Circadian rhythms are recurring near-24 hour patterns driven by an endogenous circadian timekeeping system. The master pacemaker in this system is the hypothalamic suprachiasmatic nucleus (SCN). Recently interest has been drawn to how the SCN clock responds to immune system stimulation. A major signalling component in the immune system is nuclear factor (NF)-κB. In the present study we examined the role of NF-κB in SCN function. Whilst serum shocked fibroblasts showed rhythmic nuclear localisation of p65 and p65-dependent transcription, there were no circadian changes in the SCN in expression of the NF-κB components p65, c-Rel, p-IκB or p-IKK. Chronic treatment with the NF-κB inhibitor PDTC did not impact on circadian or diurnal rhythms. Phase-shifting light pulses did not impact on SCN expression of p65, and PDTC treatment did not attenuate the behavioural or molecular response to light pulses. Peripheral treatment with lipopolysaccharide resulted in increased NF-κB component expression in the SCN. In vitro experiments with SCN slice cultures showed that treatment with NF-κB inhibitors did not markedly alter rhythmic changes in PER2::LUC expression.
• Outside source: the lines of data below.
(** The cells of the pivot at the generated days, whatever rows of other
    days come first. *)
Lemma rows_of_days_cells (dates : list date) :
  forall (counts : list (Z * Z)) (pre : list TransportEvent),
    length counts = length dates -> NoDup dates ->
    (forall e, In e pre -> ~ In (ev_date e) dates) ->
    map (fun d =>
           (pivot_cell (pre ++ rows_of_days dates counts) d "bus",
            pivot_cell (pre ++ rows_of_days dates counts) d "metro")) dates
    = map (fun c => (int_cell (fst c), int_cell (snd c))) counts.
Proof.
  induction dates as [| d0 t IH]; intros [| c0 ct] pre Hlen Hnd Hpre;
    try discriminate.
  - reflexivity.
  - inversion Hnd as [| ? ? Hd0 Hnd']; subst.
    cbn [rows_of_days map]. f_equal.
    + assert (Hp : forall m, group pre d0 m = []).
      { intros m. apply group_no_date. intros e He E.
        apply (Hpre e He). rewrite E. now left. }
      assert (Hr : forall m, group (rows_of_days t ct) d0 m = []).
      { intros m. apply group_no_date. intros e He E.
        apply Hd0. rewrite <- E. eapply rows_of_days_date_In; eauto. }
      destruct (group_day_rows d0 c0) as [Hb Hm].
      unfold pivot_cell.
      rewrite !group_app, !Hp, !Hr, Hb, Hm. cbn [app map].
      unfold mk_event. cbn [number_of_passengers].
      fold (int_cell (fst c0)). fold (int_cell (snd c0)).
      now rewrite !nansum_int.
    + rewrite app_assoc.
      rewrite <- (IH ct (pre ++ day_rows d0 c0)); auto.
      intros e He Hin. apply in_app_or in He. destruct He as [He | He].
      * apply (Hpre e He). now right.
      * apply Hd0. destruct He as [<- | [<- | []]]; exact Hin.
Qed.

(** X18: the table of a generator of at least one day goes through
    [process_transport_data]: the result has one row per day of the
    range, in the order of the range, and no missing cell in [bus],
    [metro] and [total_passengers]; the counts are integers not below 0
    and the total of a day is its bus count plus its metro count. *)
Theorem generated_table_processed :
  forall (rng : Type) (normal : rng -> Q -> Q -> Q * rng) (np_pi : Q)
         (np_sin : Q -> Q) (self : TransportDataGenerator) (g : rng),
    (0 < days self)%nat ->
    exists (R : DataFrame) (counts : list (Z * Z)),
      process_transport_data
        (fst (generate_transport_data normal np_pi np_sin self g)) = Ok R /\
      length counts = days self /\
      Forall (fun c => (0 <= fst c)%Z /\ (0 <= snd c)%Z) counts /\
      get_col R "date"
      = Some (SDate (date_range (start_date self) (days self))) /\
      get_col R "bus" = Some (SNum (map (fun c => int_cell (fst c)) counts)) /\
      get_col R "metro"
      = Some (SNum (map (fun c => int_cell (snd c)) counts)) /\
      get_col R "total_passengers"
      = Some (SNum (map (fun c => int_cell (fst c + snd c)) counts)).
Proof.
  intros rng normal np_pi np_sin self g Hpos.
  unfold generate_transport_data.
  set (dates := date_range (start_date self) (days self)).
  destruct (generate_rows_days normal np_pi np_sin dates g)
    as [counts [Hlen [Hall Hrows]]].
  rewrite Hrows. set (E := rows_of_days dates counts).
  destruct (process_transport_data_spec (rows_of_days_table dates counts))
    as [R [ER GR]].
  fold E in ER, GR.
  assert (Hdates : pivot_dates E = dates).
  { apply strictly_sorted_ext.
    - apply pivot_dates_sorted.
    - apply date_range_sorted.
    - intros x. rewrite pivot_dates_In. now apply rows_of_days_dates. }
  assert (Hcells :
            map (fun d => (pivot_cell E d "bus", pivot_cell E d "metro")) dates
            = map (fun c => (int_cell (fst c), int_cell (snd c))) counts).
  { apply (@rows_of_days_cells dates counts []); auto.
    apply StronglySorted_lt_NoDup, date_range_sorted. }
  assert (Hfirst : exists d c t ct, dates = d :: t /\ counts = c :: ct).
  { unfold dates in *. rewrite date_range_length in Hlen.
    unfold date_range. destruct (days self) as [| n]; [lia |].
    destruct counts as [| c ct]; [discriminate |].
    cbn [seq map]. do 4 eexists. split; reflexivity. }
  assert (Hbus : mem "bus" (pivot_modes E) = true).
  { apply mem_In, pivot_modes_In.
    destruct Hfirst as [d [c [t [ct [Ed Ec]]]]]. unfold E. rewrite Ed, Ec.
    eexists. split; [left; reflexivity | reflexivity]. }
  assert (Hmetro : mem "metro" (pivot_modes E) = true).
  { apply mem_In, pivot_modes_In.
    destruct Hfirst as [d [c [t [ct [Ed Ec]]]]]. unfold E. rewrite Ed, Ec.
    eexists. split; [right; left; reflexivity | reflexivity]. }
  exists R, counts. split; [exact ER |].
  split; [unfold dates in Hlen; now rewrite date_range_length in Hlen |].
  split; [exact Hall |].
  rewrite !GR. unfold processed_transport_col.
  cbn [String.eqb Ascii.eqb Bool.eqb]. rewrite Hbus, Hmetro, Hdates.
  split; [reflexivity |]. split; [| split]; do 2 f_equal.
  - unfold pivot_column. rewrite Hdates.
    apply (f_equal (map fst)) in Hcells. rewrite !map_map in Hcells.
    exact Hcells.
  - unfold pivot_column. rewrite Hdates.
    apply (f_equal (map snd)) in Hcells. rewrite !map_map in Hcells.
    exact Hcells.
  - unfold total_column, row_total, mode_value.
    rewrite Hbus, Hmetro, Hdates.
    apply (f_equal (map (fun p => cell_add (fst p) (snd p)))) in Hcells.
    rewrite !map_map in Hcells. cbn [fst snd] in Hcells.
    rewrite Hcells. apply map_ext. intros c. apply cell_add_int.
Qed.

Lemma generated_table_processed_witness :
  exists (R : DataFrame) (counts : list (Z * Z)),
    process_transport_data
      (fst (generate_transport_data mean_draw 3 no_season ten_days 0%nat))
    = Ok R /\
    length counts = days ten_days /\
    Forall (fun c => (0 <= fst c)%Z /\ (0 <= snd c)%Z) counts /\
    get_col R "date"
    = Some (SDate (date_range (start_date ten_days) (days ten_days))) /\
    get_col R "bus" = Some (SNum (map (fun c => int_cell (fst c)) counts)) /\
    get_col R "metro"
    = Some (SNum (map (fun c => int_cell (snd c)) counts)) /\
    get_col R "total_passengers"
    = Some (SNum (map (fun c => int_cell (fst c + snd c)) counts)).
Proof.
  apply (@generated_table_processed nat mean_draw 3 no_season ten_days 0%nat).
  simpl. lia.
Defined.

(** ** The generated table through [merge_datasets] *)

Lemma date_range_In (start : date) (periods : nat) (d : date) :
  In d (date_range start periods)
  <-> (start <= d < start + Z.of_nat periods)%Z.
Proof.
  unfold date_range. rewrite in_map_iff. split.
  - intros [i [<- Hi]]. apply in_seq in Hi. lia.
  - intros Hd. exists (Z.to_nat (d - start)). split; [lia |].
    apply in_seq. lia.
Qed.

Lemma rows_of_days_pivot_dates (dates : list date) (counts : list (Z * Z)) :
  length counts = length dates -> StronglySorted Z.lt dates ->
  pivot_dates (rows_of_days dates counts) = dates.
Proof.
  intros Hlen Hs. apply strictly_sorted_ext.
  - apply pivot_dates_sorted.
  - exact Hs.
  - intros x. rewrite pivot_dates_In. now apply rows_of_days_dates.
Qed.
Further, SCN slices from nf-κb::luc mice did not show any evidence for circadian rhythms in NF-κB-mediated transcription. Experiments utilising older mice (~16 months old) showed that SCN treatment in vitro with PDTC resulted in increased amplitude of rhythmic PER2::LUC expression, and LPS treatment resulted in altered PER2::LUC rhythm acrophase. Overall, we interpret our results as providing evidence for the involvement of NF-κB in the suprachiasmatic circadian clock following immune stimulation, but not under basal conditions.